Yahoo has relaunched its web portal, supported by a $100m global advertising campaign.
The company hopes the website refresh will boost both traffic and revenues.
Yahoo will also open its home page to rivals, allowing users to integrate third-party web services like Facebook or Hotmail into its portal.
Yahoo has been struggling to turn its position as the world’s most popular website into profits. The portal is the first move of new boss Carol Bartz.
From openness to profit
When Yahoo first announced its relaunch plans, many analysts derided the idea, arguing that most web users now ignore portals and use search engines to go directly to the page they want.
However, the vast majority of Yahoo’s customers still go to the portal first, insists Yahoo’s senior vice-president for Europe, Rich Riley. That also makes it the most attractive place for Yahoo to sell advertisements.
“Frontpage adverts are incredibly powerful,” said Mr Riley, and can cost millions of dollar for a single day of global advertising.

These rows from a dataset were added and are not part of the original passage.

(** X7: in any state that requests can reach, a create whose two commits
    go through returns an event with a positive id that no event held,
    owned by the caller, with the fields of the body; it appends this
    event and one snapshot and changes no other row; and reading back,
    version 1 of the new event is that snapshot (the body's fields, the
    caller as modifier) and [get_event] returns the event. *)
Theorem create_then_read st plan plan' current_user body :
  reachable st ->
  all_true plan ->
  exists ev v1 st',
    serve st plan current_user (POST_events body) = (Return (EventOut ev), st')
    /\ 0 < Event.id ev
    /\ event_by_id (Event.id ev) st = None
    /\ Event.owner_id ev = User.id current_user
    /\ Event.fields ev = EventCreate.dict body
    /\ events st' = events st ++ [ev]
    /\ event_versions st' = event_versions st ++ [v1]
    /\ event_permissions st' = event_permissions st
    /\ EventVersion.fields v1 = EventCreate.dict body
    /\ EventVersion.modified_by_id v1 = User.id current_user
    /\ serve st' plan' current_user (GET_history (Event.id ev) 1)
       = (Return (VersionOut v1), st')
    /\ exists ps,
         serve st' plan' current_user (GET_event (Event.id ev))
         = (Return (EventWithPermissionsOut ev ps), st').
Proof.
  intros Hreach Hplan.
  destruct (reachable_consistent _ Hreach) as [_ Href _ _].
  set (fields := EventCreate.dict body).
  set (ev := new_event st fields (User.id current_user)).
  set (v1 := snapshot st (Event.id ev) fields (User.id current_user) 1).
  set (st' := with_event_and_version st fields (User.id current_user)).
  assert (Hfresh : ~ In (Event.id ev) (map Event.id (events st)))
    by apply new_event_fresh.
  assert (Hev' : event_by_id (Event.id ev) st' = Some ev)
    by apply event_by_id_new_event.
  assert (Hpos : 0 < Event.id ev) by apply next_id_positive.
  exists ev, v1, st'. split.
  { rewrite create_event_run.
    pose proof (all_true_both _ Hplan) as Hb.
    destruct plan as [|[|] [|[|] plan]]; try contradiction; reflexivity. }
  split; [exact Hpos|]. split.
  { unfold event_by_id.
    destruct (find _ (events st)) as [e|] eqn:Hf; [|reflexivity].
    apply find_some in Hf. destruct Hf as [Hin He]. apply Z.eqb_eq in He.
    exfalso. apply Hfresh. rewrite <- He. now apply in_map. }
  do 7 (split; [reflexivity|]). split.
  - db_run. rewrite Hev'. db_run.
    rewrite (owner_check ev current_user eq_refl). db_run.
    unfold version_by_number, st', ev.
    rewrite (versions_of_created st fields (User.id current_user) Href).
    reflexivity.
  - eexists. db_run.
    assert ((Event.id ev <=? 0) = false) as -> by (apply Z.leb_gt; exact Hpos).
    db_run. rewrite Hev'. db_run.
    rewrite (owner_check ev current_user eq_refl). reflexivity.
Qed.

(** X8: in any state that requests can reach, after an update by the owner
    whose commit goes through, the diff of the previous latest version
    against the version just written lists exactly the fields that the
    body set to a value other than the one the event held, each with the
    held value as old and the requested value as new (so a body that
    changes nothing gives an empty diff). *)
Theorem update_then_diff st plan plan' current_user event_id event_update event cv :
  reachable st ->
  event_by_id event_id st = Some event ->
  Event.owner_id event = User.id current_user ->
  latest_version event_id st = Some cv ->
  commits plan ->
  exists db_event nv st',
    serve st plan current_user (PUT_event event_id event_update)
    = (Return (EventOut db_event), st')
    /\ EventVersion.version_number nv = EventVersion.version_number cv + 1
    /\ EventVersion.fields cv = Event.fields event
    /\ EventVersion.fields nv = Event.fields db_event
    /\ serve st' plan' current_user
             (GET_diff event_id (EventVersion.version_number cv)
                       (EventVersion.version_number nv))
       = (Return (DiffOut (EventVersion.version_number cv)
                          (EventVersion.version_number nv)
                          (map (diff_entry cv nv)
                               (filter (changed_by event_update (Event.fields event))
                                       tracked_fields))),
          st').
Proof.
  intros Hreach Hev How Hcv Hplan.
  destruct (reachable_consistent _ Hreach) as [_ _ Hcur _].
  pose proof (event_by_id_id _ _ _ Hev) as Hid.
  pose proof (event_by_id_In _ _ _ Hev) as Hin.
  destruct (apply_items_id (dict_exclude_unset event_update) event) as [Hid' How'].
  set (db_event := apply_items (dict_exclude_unset event_update) event) in *.
  set (n := next_version event_id st).
  set (nv := snapshot st (Event.id db_event) (Event.fields db_event)
                      (User.id current_user) n).
  set (st' := record_edit st db_event (User.id current_user) n).
  assert (Hn : n = EventVersion.version_number cv + 1)
    by (unfold n, next_version; now rewrite Hcv).
  assert (Hfields : EventVersion.fields cv = Event.fields event)
    by (apply Hcur; [assumption|now rewrite Hid]).
  assert (Hvs : versions_of event_id st' = versions_of event_id st ++ [nv]).
  { rewrite <- Hid, <- Hid'. apply (versions_of_record_edit st db_event). }
  assert (Hev' : event_by_id event_id st' = Some db_event).
  { rewrite <- Hid, <- Hid'.
    apply (event_by_id_record_edit st db_event) with (old := event).
    now rewrite Hid', Hid. }
  exists db_event, nv, st'. split.
  { rewrite (update_event_run _ _ _ _ _ _ Hev How).
    destruct (commits_cases _ Hplan) as [-> | [p ->]]; reflexivity. }
  split; [exact Hn|]. split; [exact Hfields|]. split; [reflexivity|].
  rewrite (get_event_diff_owner st' plan' current_user event_id _ _ db_event Hev')
    by congruence.
  unfold version_by_number. rewrite Hvs.
  rewrite (find_app_found _ _ _ cv) by (now apply greatest_found).
  rewrite find_snoc_fresh.
  - do 4 f_equal. apply filter_ext. intros f.
    unfold differsb, changed_by. rewrite Hfields.
    change (EventVersion.fields nv) with (Event.fields db_event).
    unfold db_event. rewrite apply_items_requested.
    destruct (requested event_update f); [reflexivity|apply py_ne_refl].
  - intros v Hv. apply Z.eqb_neq.
    pose proof (next_version_above event_id st v Hv). simpl. fold n. lia.
  - apply Z.eqb_refl.
Qed.

(** X9: after a rollback by the owner to an existing version, with its
    commit going through, the diff of that version against the version the
    rollback wrote is empty. *)
Theorem rollback_then_diff_empty st plan plan' current_user event_id version_id
    event version :
  event_by_id event_id st = Some event ->
  Event.owner_id event = User.id current_user ->
  version_by_number event_id version_id st = Some version ->
  commits plan ->
  exists db_event nv st',
    serve st plan current_user (POST_rollback event_id version_id)
    = (Return (EventOut db_event), st')
    /\ latest_version event_id st' = Some nv
    /\ serve st' plan' current_user
             (GET_diff event_id version_id (EventVersion.version_number nv))
       = (Return (DiffOut version_id (EventVersion.version_number nv) []), st').
Proof.
  intros Hev How Hver Hplan.
  pose proof (event_by_id_id _ _ _ Hev) as Hid.
  set (db_event := Event.mk (Event.id event) (EventVersion.fields version)
                            (Event.owner_id event)).
  set (n := next_version event_id st).
  set (nv := snapshot st (Event.id db_event) (Event.fields db_event)
                      (User.id current_user) n).
  set (st' := record_edit st db_event (User.id current_user) n).
  assert (Hlt : forall v, In v (versions_of event_id st) ->
                  EventVersion.version_number v < EventVersion.version_number nv)
    by (intros v Hv; simpl; now apply next_version_above).
  assert (Hvs : versions_of event_id st' = versions_of event_id st ++ [nv]).
  { rewrite <- Hid. apply (versions_of_record_edit st db_event). }
  assert (Hev' : event_by_id event_id st' = Some db_event).
  { rewrite <- Hid.
    apply (event_by_id_record_edit st db_event) with (old := event).
    simpl. now rewrite Hid. }
  exists db_event, nv, st'. split.
  { rewrite (rollback_event_run _ _ _ _ _ _ _ Hev How Hver).
    destruct (commits_cases _ Hplan) as [-> | [p ->]]; reflexivity. }
  split.
  { unfold latest_version. rewrite Hvs. now apply greatest_snoc. }
  rewrite (get_event_diff_owner st' plan' current_user event_id _ _ db_event Hev' How).
  unfold version_by_number. rewrite Hvs.
  rewrite (find_app_found _ _ _ version) by exact Hver.
  rewrite find_snoc_fresh.
  - rewrite (filter_ext (differsb version nv) (differsb version version))
      by (intros f; reflexivity).
    now rewrite filter_differsb_same.
  - intros v Hv. apply Z.eqb_neq. specialize (Hlt v Hv). lia.
  - apply Z.eqb_refl.
Qed.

At the same time, Yahoo believes that a new openness to rival brands will actually increase its profits.
The new “customisable applications” allow users to see a snapshot of their favourite websites and services within the Yahoo portal – whether it is a social networking site, a rival web mail service, or their favourite website.

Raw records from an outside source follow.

Definition start_server (MINECRAFT_CONTAINER : string) :=
  action_endpoint (start_container server MINECRAFT_CONTAINER)
    "Server started successfully" "Failed to start server".

Definition stop_server (MINECRAFT_CONTAINER : string) :=
  action_endpoint (stop_container server MINECRAFT_CONTAINER)
    "Server stopped successfully" "Failed to stop server".

End Server.
End Endpoints.

(* ================================================================== *)
(** ** The shape of the tree below the root *)

(** Every entry other than the root lies strictly below the root and
    sits in a directory. *)
Definition tree_wf (root : Path) (fs : FS) : Prop :=
  forall p v, fs !! p = Some v -> p <> root ->
    (exists rest x, p = root ++ rest ++ [x]) /\ fs !! parent p = Some Dir.

(** [tree_wf] as a check over the entries. *)
Definition tree_wfb (root : Path) (fs : FS) : bool :=
  forallb (fun kv => bool_decide (kv.1 = root)
                     || (is_prefix root kv.1 && (length root <? length kv.1)
                         && is_dir fs (parent kv.1)))
          (map_to_list fs).

(* ================================================================== *)
(** ** Auxiliary predicates and concrete inputs *)

(** [Sorted] takes a relation; [key_le] as one. *)
Definition key_leR (a b : Item) : Prop := key_le a b = true.

(** Whether a string holds a ["/"]. *)
Fixpoint has_slash (s : string) : bool :=
  match s with
  | EmptyString => false
  | String c rest => Ascii.eqb c slash || has_slash rest
  end.

Module Fixtures.
Import Unraid.

(** A remote whose only container is reported as ["/x"], holding whether
    it runs; the start mutation takes effect but answers with an error,
    the behaviour the comment in [start_container] describes. *)
Definition quirky_server (q : Query) (running : bool) : (Exn + Response) * bool :=
  match q with
  | QContainers =>
      (inr (Some [{| c_names := Some ["/x"];
                     c_state := Some (if running then "RUNNING" else "EXITED") |}]),
       running)
  | QStart _ => (inl (TransportError "400 Bad Request"), true)
  | QStop _ => (inr None, false)
  end.

(** A remote that cannot be reached. *)
Definition unreachable_server (q : Query) (s : unit) : (Exn + Response) * unit :=
  (inl (TransportError "timed out"), s).

Definition idle (running : bool) : World bool := {| w_remote := running; w_log := [] |}.

(** The root [/srv/plugins], as an empty directory. *)
Definition plugins_root : Path := ["srv"; "plugins"].
Definition fs0 : FS := {[ plugins_root := Dir ]}.

(** A folder [d] holding [a.jar]. *)
Definition fs_d : FS :=
  <[["srv"; "plugins"; "d"; "a.jar"] := File []]> (<[["srv"; "plugins"; "d"] := Dir]> fs0).


(** The root holding file [b.txt], folder [A] and file [a.txt]. *)
Definition fs_mixed : FS :=
  <[["srv"; "plugins"; "b.txt"] := File []]>
  (<[["srv"; "plugins"; "A"] := Dir]>
  (<[["srv"; "plugins"; "a.txt"] := File []]> fs0)).

(** The root holding files [A.txt] and [a.txt]. *)
Definition fs_case : FS :=
  <[["srv"; "plugins"; "A.txt"] := File []]> (<[["srv"; "plugins"; "a.txt"] := File []]> fs0).



End Fixtures.

(* ================================================================== *)
(** * Properties *)

(** ** Resolution *)

Lemma resolve_from_plain (acc cs : list string) :
  forallb plain_component acc = true ->
  forallb plain_component (resolve_from acc cs) = true.
Proof.
  revert acc; induction cs as [|c cs IH]; intros acc Hacc; simpl; [exact Hacc|].
  destruct (String.eqb c "..") eqn:E1.
  { apply IH. destruct acc; simpl in *; [reflexivity|].
    apply andb_prop in Hacc; tauto. }
  destruct (String.eqb c ".") eqn:E2; [now apply IH|].
  destruct (String.eqb c "") eqn:E3; [now apply IH|].
  apply IH; simpl. unfold plain_component. rewrite E1, E2, E3. exact Hacc.
Qed.

Lemma resolved_rev (p : Path) : resolved (rev p) = resolved p.
Proof.
  unfold resolved. induction p as [|c p IH]; simpl; [reflexivity|].
  rewrite forallb_app, IH; simpl. rewrite andb_true_r, andb_comm. reflexivity.
Qed.

Lemma resolve_resolved (p : Path) : resolved (resolve p) = true.
Proof.
  unfold resolve. rewrite resolved_rev. apply resolve_from_plain. reflexivity.
Qed.

Lemma resolve_from_app_resolved (acc root cs : list string) :
  resolved root = true ->
  resolve_from acc (root ++ cs) = resolve_from (rev root ++ acc) cs.
Proof.
  revert acc; induction root as [|c root IH]; intros acc Hr; simpl; [reflexivity|].
  simpl in Hr. apply andb_prop in Hr as [Hc Hr].
  unfold plain_component in Hc.
  destruct (String.eqb c "") eqn:E3; [discriminate|].
  destruct (String.eqb c ".") eqn:E2; [discriminate|].
  destruct (String.eqb c "..") eqn:E1; [discriminate|].
  simpl. rewrite IH by exact Hr. rewrite <- app_assoc. reflexivity.
Qed.

Lemma resolve_of_resolved (root : Path) :
  resolved root = true -> resolve root = root.
Proof.
  intros Hr. unfold resolve.
  rewrite <- (app_nil_r root) at 1.
  rewrite resolve_from_app_resolved by exact Hr. simpl.
  rewrite app_nil_r, rev_involutive. reflexivity.
Qed.

Lemma is_prefix_spec (base target : Path) :
  is_prefix base target = true <-> exists rest, target = base ++ rest.
Proof.
  revert target; induction base as [|b bs IH]; intros [|t ts]; simpl.
  - split; [intros _; exists []; reflexivity | intros _; reflexivity].
  - split; [intros _; exists (t :: ts); reflexivity | intros _; reflexivity].
  - split; [discriminate | intros [rest Hr]; discriminate].
  - rewrite andb_true_iff, String.eqb_eq, IH. split.
    + intros [-> [rest ->]]. exists rest. reflexivity.
    + intros [rest Hr]. injection Hr as -> ->. eauto.
Qed.

(** ** NUL bytes and the filesystem calls *)

Lemma existsb_rev {A} (f : A -> bool) (l : list A) : existsb f (rev l) = existsb f l.
Proof.
  induction l as [|x l IH]; simpl; [reflexivity|].
  rewrite existsb_app, IH. simpl. rewrite orb_false_r, orb_comm. reflexivity.
Qed.

Lemma resolve_from_no_nul (acc cs : list string) :
  existsb has_nul acc = false -> existsb has_nul cs = false ->
  existsb has_nul (resolve_from acc cs) = false.
Proof.
  revert acc; induction cs as [|c cs IH]; intros acc Hacc Hcs; simpl; [exact Hacc|].
  simpl in Hcs. apply orb_false_iff in Hcs as [Hc Hcs].
  destruct (String.eqb c ".."); [apply IH; [|exact Hcs]|].
  { destruct acc; simpl in *; [reflexivity|]. apply orb_false_iff in Hacc; tauto. }
  destruct (String.eqb c "."); [now apply IH|].
  destruct (String.eqb c ""); [now apply IH|].
  apply IH; [simpl; rewrite Hc; exact Hacc | exact Hcs].
Qed.

Lemma resolve_no_nul (p : Path) :
  existsb has_nul p = false -> existsb has_nul (resolve p) = false.
Proof.
  intros H. unfold resolve. rewrite existsb_rev. now apply resolve_from_no_nul.
Qed.

(** A non-empty path [safe_path] accepts has no NUL byte, nor has the root. *)
Lemma safe_path_no_nul (root : Path) (s : string) (t : Path) :
  s <> "" -> safe_path root s = inr t ->
  existsb has_nul root = false /\ existsb has_nul t = false.
Proof.
  intros Hs Ht. unfold safe_path in Ht. apply String.eqb_neq in Hs. rewrite Hs in Ht.
  destruct (existsb has_nul (root ++ parts (lstrip_slash s))) eqn:N; [discriminate|].
  rewrite existsb_app in N. apply orb_false_iff in N as [N1 N2].
  destruct (is_prefix _ _); [|discriminate]. injection Ht as <-.
  split; [exact N1|]. apply resolve_no_nul. rewrite existsb_app, N1, N2. reflexivity.
Qed.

This is supposed to make the Yahoo portal “stickier” and the centre of web users’ internet experience.
Fittingly, the advertising campaign has the catch phrase “It’s Y!ou”, featuring the exclamation mark that is part of the Yahoo brand.
“The [new] home page is a powerful way to get a view into your life on the internet,” said Mr Riley, quoting surveys that suggest that 60% of Yahoo users in the UK want a one-stop shop to organise their life on the internet.
In the United States and the United Kingdom, a majority of users have already been testing the new website, but from 23 September the new look will be the default worldwide.
“We expect more traffic, the number of unique users to go up… an increase in audience engagement and more repeat visits,” which in turn will drive advertising income, said Mr Riley.
The new portal, however, also has an unprecedented number of links to non-Yahoo websites, potentially taking traffic away from Yahoo’s sprawling network of news, weather, finance, email, messaging, and picture services and more.
In the UK, for example, the Yahoo website features top headlines from the Telegraph, Guardian and Daily Mail newspapers.
Since the beta version of the Yahoo website was launched in the UK, Yahoo has become the second-largest source of online traffic to the newspaper’s website, said Mr Riley.
Yahoo is getting a share of the advertising revenue generated by this traffic to partners.
Ten focus markets
The $100m advertising campaign accompanying the relaunch is global, but will focus on 10 key markets: United States, United Kingdom, India, France, Brazil, South Korea, Taiwan, Indonesia, Hong Kong and Canada.
The strong emphasis on emerging markets reflects Yahoo’s belief that it is “where the next billion people are coming online”, according to Mr Riley.
The portal’s relaunch is accompanied by an overhaul of the user interface of Yahoo’s search engine, which does not yet profit from Microsoft’s new search engine Bing.
The results page of Yahoo’s search engine will show not just the usual list of search results and sponsored links, but also a left-hand navigation that helps users to narrow down their search further.
In July, Microsoft and Yahoo agreed a deal that will see Yahoo’s websites use both Microsoft’s search technology and search advertising.
Yahoo in turn will become the sales team for banner advertising for both companies. However, the deal still awaits regulatory approval and is not expected to be finalised before spring 2010.
Unlike rival and erstwhile suitor Google, Yahoo has been struggling to turn its dominant position on the web into comparable profits.
During the three months to June, Yahoo made a mere $141m profit on revenues of $1.57bn.
The change of direction is driven by new chief executive Carol Bartz, who replaced co-founder Jerry Yang in January this year.